- _Task brief_:
Return exactly the lines of the records below, starting at the line that contains "match rerr p, werr p with" and ending at the line that contains "Definition offering (w", with both of those lines kept.
**** Excerpted data ****
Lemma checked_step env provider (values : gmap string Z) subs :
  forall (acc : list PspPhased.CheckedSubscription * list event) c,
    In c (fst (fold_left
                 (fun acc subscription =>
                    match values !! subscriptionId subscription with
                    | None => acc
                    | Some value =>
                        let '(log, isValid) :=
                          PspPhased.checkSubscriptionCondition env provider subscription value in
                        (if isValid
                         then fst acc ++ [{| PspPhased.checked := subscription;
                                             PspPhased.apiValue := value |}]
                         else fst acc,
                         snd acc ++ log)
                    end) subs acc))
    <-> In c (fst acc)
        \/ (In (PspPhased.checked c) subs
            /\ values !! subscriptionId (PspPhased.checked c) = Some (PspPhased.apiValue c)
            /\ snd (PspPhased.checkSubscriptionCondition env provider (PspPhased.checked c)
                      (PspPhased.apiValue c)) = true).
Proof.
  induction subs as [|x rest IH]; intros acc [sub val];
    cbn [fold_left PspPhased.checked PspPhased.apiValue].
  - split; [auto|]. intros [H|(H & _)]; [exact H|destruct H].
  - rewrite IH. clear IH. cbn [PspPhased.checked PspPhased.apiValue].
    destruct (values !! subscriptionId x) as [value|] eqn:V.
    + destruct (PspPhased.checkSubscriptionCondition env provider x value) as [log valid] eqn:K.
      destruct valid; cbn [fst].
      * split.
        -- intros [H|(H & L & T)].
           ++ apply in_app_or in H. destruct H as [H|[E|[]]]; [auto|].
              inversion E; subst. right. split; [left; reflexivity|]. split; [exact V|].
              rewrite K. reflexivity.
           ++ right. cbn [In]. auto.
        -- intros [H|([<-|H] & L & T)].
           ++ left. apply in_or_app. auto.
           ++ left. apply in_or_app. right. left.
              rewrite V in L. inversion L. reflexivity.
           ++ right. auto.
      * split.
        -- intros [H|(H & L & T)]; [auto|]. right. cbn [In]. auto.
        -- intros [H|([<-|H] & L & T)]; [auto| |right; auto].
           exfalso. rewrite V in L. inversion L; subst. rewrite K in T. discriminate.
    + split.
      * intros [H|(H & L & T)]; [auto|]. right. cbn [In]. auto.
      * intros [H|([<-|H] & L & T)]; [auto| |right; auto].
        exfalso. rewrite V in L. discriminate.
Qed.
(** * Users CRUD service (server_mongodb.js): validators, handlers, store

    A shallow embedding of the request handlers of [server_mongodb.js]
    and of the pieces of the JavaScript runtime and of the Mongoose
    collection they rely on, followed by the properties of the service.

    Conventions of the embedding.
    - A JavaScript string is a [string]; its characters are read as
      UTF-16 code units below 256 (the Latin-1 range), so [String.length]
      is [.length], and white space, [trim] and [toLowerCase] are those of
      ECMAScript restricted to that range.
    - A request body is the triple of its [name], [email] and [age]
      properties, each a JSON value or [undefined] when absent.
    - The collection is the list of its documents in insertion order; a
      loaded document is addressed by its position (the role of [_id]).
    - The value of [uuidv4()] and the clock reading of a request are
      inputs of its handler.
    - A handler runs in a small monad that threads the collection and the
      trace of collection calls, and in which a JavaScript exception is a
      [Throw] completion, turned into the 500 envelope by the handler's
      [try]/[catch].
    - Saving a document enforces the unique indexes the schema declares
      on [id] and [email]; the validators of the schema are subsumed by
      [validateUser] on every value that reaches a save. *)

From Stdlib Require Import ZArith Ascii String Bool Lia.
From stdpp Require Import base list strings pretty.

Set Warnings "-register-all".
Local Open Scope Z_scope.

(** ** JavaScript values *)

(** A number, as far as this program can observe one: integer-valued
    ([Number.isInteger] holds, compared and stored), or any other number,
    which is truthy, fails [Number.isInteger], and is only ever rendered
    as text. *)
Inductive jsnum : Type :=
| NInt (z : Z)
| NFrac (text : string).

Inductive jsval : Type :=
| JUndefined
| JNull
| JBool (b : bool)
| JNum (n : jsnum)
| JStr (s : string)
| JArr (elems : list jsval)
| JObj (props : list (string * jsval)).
****
**** Excerpted data ****
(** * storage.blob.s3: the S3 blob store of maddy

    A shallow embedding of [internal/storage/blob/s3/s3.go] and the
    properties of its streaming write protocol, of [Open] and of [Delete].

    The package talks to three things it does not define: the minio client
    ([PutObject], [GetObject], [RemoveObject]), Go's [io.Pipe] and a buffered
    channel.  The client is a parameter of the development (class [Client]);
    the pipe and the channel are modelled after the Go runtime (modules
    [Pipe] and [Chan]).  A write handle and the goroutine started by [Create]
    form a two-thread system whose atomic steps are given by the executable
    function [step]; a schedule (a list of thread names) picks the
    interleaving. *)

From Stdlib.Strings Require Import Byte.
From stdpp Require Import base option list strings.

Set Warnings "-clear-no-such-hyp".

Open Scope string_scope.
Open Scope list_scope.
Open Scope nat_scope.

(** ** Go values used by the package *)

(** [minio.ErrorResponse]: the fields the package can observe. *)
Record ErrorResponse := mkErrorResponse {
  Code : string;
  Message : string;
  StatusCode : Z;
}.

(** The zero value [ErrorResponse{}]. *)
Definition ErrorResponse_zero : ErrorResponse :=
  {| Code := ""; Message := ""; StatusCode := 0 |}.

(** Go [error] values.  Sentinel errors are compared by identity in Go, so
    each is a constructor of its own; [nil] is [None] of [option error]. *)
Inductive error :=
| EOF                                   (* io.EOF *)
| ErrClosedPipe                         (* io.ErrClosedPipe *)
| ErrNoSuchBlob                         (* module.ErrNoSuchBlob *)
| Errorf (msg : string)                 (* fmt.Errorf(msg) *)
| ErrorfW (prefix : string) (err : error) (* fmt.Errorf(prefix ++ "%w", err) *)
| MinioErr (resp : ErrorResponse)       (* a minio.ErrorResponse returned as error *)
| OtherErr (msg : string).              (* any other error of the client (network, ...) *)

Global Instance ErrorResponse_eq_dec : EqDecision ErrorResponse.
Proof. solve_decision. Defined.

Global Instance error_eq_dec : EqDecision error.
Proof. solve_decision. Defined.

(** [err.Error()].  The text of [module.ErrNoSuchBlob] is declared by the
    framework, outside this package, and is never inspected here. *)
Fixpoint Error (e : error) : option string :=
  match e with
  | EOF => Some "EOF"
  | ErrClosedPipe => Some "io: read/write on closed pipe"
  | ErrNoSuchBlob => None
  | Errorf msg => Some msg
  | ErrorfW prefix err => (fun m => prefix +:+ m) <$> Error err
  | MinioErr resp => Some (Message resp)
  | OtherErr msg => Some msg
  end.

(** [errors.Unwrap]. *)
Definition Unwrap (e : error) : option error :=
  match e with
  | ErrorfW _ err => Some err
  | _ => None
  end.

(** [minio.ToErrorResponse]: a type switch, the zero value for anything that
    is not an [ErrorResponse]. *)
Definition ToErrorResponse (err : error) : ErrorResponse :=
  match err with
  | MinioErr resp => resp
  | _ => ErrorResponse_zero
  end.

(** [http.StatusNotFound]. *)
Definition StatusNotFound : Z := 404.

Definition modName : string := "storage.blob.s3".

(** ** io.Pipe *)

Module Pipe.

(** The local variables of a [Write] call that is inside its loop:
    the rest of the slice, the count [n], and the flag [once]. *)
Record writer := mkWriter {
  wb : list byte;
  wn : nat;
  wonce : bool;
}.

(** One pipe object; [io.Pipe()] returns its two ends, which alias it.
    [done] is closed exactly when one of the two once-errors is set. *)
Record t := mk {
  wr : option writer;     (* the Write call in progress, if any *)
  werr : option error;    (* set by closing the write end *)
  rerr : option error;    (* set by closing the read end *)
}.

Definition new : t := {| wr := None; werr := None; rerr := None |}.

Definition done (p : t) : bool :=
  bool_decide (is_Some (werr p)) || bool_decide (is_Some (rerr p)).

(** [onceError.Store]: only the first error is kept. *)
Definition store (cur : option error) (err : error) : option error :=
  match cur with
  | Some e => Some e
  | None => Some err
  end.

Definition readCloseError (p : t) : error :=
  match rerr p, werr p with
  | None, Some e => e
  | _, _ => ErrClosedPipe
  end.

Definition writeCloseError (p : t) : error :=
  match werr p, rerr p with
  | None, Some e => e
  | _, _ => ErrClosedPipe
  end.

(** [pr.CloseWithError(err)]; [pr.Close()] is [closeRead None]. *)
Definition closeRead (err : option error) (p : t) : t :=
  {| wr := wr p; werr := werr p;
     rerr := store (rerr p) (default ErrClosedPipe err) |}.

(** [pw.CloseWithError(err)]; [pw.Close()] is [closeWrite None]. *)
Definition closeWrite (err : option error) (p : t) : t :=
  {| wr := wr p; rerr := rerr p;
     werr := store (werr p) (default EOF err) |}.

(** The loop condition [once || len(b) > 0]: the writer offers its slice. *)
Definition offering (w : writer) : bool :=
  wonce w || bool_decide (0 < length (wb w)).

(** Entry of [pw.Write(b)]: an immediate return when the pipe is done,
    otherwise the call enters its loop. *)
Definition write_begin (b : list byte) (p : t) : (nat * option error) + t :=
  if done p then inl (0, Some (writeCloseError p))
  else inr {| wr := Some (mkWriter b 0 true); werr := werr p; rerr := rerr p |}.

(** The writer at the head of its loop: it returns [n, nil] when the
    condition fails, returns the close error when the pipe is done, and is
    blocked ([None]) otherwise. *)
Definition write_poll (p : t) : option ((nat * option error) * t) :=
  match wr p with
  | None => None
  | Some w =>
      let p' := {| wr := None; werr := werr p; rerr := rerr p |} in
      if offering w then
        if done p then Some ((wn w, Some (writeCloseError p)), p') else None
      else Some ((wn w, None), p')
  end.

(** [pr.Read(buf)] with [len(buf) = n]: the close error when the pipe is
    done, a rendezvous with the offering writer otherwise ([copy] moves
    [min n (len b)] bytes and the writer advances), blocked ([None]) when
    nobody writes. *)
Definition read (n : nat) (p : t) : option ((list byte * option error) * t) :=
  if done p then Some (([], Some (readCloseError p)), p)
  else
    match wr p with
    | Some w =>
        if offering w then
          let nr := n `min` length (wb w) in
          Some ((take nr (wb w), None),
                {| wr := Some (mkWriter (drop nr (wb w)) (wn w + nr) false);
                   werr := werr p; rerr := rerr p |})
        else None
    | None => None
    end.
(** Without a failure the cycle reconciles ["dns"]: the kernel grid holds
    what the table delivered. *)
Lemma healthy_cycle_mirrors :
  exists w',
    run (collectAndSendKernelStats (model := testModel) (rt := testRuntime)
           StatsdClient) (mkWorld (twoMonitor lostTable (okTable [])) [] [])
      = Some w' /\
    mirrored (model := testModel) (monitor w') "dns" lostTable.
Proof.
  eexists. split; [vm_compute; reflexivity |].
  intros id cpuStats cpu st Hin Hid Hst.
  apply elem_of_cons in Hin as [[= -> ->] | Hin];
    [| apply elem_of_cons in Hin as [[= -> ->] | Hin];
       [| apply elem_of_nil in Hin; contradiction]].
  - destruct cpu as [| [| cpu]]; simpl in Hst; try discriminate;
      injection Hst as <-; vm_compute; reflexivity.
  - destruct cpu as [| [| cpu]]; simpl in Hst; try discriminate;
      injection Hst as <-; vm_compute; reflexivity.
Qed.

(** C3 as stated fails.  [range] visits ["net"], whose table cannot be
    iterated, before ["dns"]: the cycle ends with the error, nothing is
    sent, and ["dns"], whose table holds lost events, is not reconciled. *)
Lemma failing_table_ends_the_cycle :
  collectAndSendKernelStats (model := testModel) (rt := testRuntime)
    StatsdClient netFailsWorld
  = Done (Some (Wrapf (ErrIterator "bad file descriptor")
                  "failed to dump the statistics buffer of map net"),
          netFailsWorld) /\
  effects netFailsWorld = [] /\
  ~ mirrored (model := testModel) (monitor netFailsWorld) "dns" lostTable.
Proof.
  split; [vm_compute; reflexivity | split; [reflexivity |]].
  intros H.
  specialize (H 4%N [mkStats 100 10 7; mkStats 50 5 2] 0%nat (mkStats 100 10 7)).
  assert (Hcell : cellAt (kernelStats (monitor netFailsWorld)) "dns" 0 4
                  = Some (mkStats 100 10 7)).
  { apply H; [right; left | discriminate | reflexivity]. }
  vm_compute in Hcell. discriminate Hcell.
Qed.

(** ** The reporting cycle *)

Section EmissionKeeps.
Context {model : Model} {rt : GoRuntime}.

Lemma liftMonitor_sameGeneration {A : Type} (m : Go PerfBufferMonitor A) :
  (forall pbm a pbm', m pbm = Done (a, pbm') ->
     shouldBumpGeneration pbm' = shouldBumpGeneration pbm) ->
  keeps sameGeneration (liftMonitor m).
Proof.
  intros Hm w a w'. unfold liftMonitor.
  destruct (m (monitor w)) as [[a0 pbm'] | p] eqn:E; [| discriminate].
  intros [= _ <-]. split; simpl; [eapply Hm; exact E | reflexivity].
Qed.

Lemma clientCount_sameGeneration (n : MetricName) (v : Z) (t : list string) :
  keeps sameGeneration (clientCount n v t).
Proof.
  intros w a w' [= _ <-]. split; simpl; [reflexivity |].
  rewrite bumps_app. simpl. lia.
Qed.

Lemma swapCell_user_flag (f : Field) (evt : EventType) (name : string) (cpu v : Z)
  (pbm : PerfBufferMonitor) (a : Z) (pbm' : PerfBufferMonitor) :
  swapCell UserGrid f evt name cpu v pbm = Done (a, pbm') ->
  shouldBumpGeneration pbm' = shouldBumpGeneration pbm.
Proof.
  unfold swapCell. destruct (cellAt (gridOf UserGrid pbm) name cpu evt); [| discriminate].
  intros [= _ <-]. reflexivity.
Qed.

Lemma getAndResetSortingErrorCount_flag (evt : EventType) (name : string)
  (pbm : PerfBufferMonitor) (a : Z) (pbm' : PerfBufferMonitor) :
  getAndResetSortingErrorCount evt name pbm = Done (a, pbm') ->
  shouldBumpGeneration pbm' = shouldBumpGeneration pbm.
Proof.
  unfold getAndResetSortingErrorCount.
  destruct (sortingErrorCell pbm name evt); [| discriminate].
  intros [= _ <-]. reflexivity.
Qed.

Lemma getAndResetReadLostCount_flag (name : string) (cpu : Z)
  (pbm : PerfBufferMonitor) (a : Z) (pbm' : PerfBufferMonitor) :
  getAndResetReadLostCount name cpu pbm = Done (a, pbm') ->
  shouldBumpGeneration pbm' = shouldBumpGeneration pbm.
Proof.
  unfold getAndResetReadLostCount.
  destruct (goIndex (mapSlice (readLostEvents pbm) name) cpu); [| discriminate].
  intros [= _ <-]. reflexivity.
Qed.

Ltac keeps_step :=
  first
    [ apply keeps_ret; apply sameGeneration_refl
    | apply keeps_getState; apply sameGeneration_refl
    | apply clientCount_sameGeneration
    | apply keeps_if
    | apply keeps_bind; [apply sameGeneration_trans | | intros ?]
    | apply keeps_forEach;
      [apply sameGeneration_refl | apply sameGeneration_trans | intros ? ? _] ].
****
- _Response to this task_:
  match rerr p, werr p with
  | None, Some e => e
  | _, _ => ErrClosedPipe
  end.

Definition writeCloseError (p : t) : error :=
  match werr p, rerr p with
  | None, Some e => e
  | _, _ => ErrClosedPipe
  end.

(** [pr.CloseWithError(err)]; [pr.Close()] is [closeRead None]. *)
Definition closeRead (err : option error) (p : t) : t :=
  {| wr := wr p; werr := werr p;
     rerr := store (rerr p) (default ErrClosedPipe err) |}.

(** [pw.CloseWithError(err)]; [pw.Close()] is [closeWrite None]. *)
Definition closeWrite (err : option error) (p : t) : t :=
  {| wr := wr p; rerr := rerr p;
     werr := store (werr p) (default EOF err) |}.

(** The loop condition [once || len(b) > 0]: the writer offers its slice. *)
Definition offering (w : writer) : bool :=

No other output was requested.